WHAT IS NEEDED: As the answer, give a copy of each line below that includes the word "assert".

ENTRIES SUPPLIED:

=== Begin Enclosure ===

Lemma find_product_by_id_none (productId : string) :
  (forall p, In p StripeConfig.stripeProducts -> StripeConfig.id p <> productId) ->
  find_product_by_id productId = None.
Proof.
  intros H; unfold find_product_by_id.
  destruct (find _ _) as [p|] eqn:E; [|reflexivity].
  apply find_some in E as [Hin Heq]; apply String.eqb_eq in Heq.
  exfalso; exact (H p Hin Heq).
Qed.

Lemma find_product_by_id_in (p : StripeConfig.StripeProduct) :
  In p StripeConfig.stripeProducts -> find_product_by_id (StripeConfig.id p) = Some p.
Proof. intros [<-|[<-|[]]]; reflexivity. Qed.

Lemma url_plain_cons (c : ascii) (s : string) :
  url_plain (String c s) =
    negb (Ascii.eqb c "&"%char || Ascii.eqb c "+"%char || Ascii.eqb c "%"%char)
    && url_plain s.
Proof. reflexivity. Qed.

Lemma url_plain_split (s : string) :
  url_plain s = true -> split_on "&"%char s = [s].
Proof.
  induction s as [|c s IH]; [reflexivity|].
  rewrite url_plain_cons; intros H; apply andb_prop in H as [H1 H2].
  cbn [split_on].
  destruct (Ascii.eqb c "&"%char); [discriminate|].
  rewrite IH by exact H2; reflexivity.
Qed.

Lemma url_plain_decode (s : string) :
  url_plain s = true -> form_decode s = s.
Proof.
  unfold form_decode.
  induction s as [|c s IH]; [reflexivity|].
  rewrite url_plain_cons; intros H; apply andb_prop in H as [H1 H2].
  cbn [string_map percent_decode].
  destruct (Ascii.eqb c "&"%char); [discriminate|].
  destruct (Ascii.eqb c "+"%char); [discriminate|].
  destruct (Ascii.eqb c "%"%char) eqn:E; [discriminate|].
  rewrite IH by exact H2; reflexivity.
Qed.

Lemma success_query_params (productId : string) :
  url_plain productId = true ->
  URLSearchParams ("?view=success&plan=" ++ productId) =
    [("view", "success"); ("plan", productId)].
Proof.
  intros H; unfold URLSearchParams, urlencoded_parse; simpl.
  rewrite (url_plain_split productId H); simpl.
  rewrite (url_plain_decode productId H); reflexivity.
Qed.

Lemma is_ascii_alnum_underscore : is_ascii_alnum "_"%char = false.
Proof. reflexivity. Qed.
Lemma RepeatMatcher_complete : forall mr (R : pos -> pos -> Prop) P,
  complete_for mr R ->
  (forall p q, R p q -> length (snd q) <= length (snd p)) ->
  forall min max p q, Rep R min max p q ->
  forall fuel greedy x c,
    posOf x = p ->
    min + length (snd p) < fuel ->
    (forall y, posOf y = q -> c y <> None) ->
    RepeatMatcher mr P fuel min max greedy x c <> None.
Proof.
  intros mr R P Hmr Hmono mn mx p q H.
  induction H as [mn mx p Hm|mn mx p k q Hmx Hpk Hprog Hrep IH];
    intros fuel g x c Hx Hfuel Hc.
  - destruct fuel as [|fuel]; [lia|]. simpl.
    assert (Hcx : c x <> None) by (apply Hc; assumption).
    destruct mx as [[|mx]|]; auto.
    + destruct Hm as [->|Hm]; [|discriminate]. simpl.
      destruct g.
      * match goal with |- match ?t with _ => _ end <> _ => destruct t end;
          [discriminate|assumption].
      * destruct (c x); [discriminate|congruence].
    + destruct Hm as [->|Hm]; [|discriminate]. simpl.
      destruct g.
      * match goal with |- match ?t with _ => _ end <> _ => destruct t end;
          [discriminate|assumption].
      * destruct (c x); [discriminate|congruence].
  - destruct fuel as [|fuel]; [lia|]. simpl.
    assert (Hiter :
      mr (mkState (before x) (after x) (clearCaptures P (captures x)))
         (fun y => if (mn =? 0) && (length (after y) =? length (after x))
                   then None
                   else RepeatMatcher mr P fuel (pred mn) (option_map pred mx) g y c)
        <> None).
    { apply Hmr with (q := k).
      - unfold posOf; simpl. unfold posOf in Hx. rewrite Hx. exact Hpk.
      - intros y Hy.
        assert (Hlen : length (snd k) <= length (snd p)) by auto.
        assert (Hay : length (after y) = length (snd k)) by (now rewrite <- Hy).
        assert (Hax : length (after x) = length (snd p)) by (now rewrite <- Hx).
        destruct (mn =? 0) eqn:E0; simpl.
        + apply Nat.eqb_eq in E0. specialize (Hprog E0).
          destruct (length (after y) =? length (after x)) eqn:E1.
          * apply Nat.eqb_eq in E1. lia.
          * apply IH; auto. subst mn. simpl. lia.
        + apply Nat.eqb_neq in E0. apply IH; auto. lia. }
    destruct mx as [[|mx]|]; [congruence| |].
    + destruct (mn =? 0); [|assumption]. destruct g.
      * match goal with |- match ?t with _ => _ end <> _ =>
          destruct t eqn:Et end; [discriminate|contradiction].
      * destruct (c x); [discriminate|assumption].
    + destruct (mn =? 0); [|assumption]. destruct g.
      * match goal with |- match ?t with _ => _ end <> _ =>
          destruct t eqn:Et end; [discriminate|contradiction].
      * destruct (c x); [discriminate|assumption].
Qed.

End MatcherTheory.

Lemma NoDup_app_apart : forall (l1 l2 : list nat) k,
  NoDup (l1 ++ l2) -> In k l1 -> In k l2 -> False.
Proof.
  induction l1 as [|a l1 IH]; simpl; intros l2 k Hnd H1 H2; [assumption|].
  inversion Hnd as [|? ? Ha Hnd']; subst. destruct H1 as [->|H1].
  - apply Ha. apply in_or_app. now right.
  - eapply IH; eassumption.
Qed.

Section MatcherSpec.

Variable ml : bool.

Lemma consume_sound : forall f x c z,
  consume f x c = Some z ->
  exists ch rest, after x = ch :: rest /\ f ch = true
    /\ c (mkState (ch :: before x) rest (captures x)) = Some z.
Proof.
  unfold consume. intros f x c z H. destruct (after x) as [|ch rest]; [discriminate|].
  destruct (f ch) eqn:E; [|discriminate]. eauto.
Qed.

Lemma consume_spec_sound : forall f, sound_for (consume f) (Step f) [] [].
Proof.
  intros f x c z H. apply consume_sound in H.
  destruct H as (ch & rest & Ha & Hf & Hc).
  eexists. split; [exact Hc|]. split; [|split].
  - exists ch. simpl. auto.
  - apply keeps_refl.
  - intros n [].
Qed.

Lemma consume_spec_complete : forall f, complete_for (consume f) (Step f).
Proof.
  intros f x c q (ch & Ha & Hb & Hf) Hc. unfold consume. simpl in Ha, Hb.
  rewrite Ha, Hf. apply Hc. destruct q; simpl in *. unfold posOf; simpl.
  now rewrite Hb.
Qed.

=== End Enclosure ===

RESULT OF THIS EXERCISE:
    assert (Hcx : c x <> None) by (apply Hc; assumption).
    assert (Hiter :
        assert (Hlen : length (snd k) <= length (snd p)) by auto.
        assert (Hay : length (after y) = length (snd k)) by (now rewrite <- Hy).
        assert (Hax : length (after x) = length (snd p)) by (now rewrite <- Hx).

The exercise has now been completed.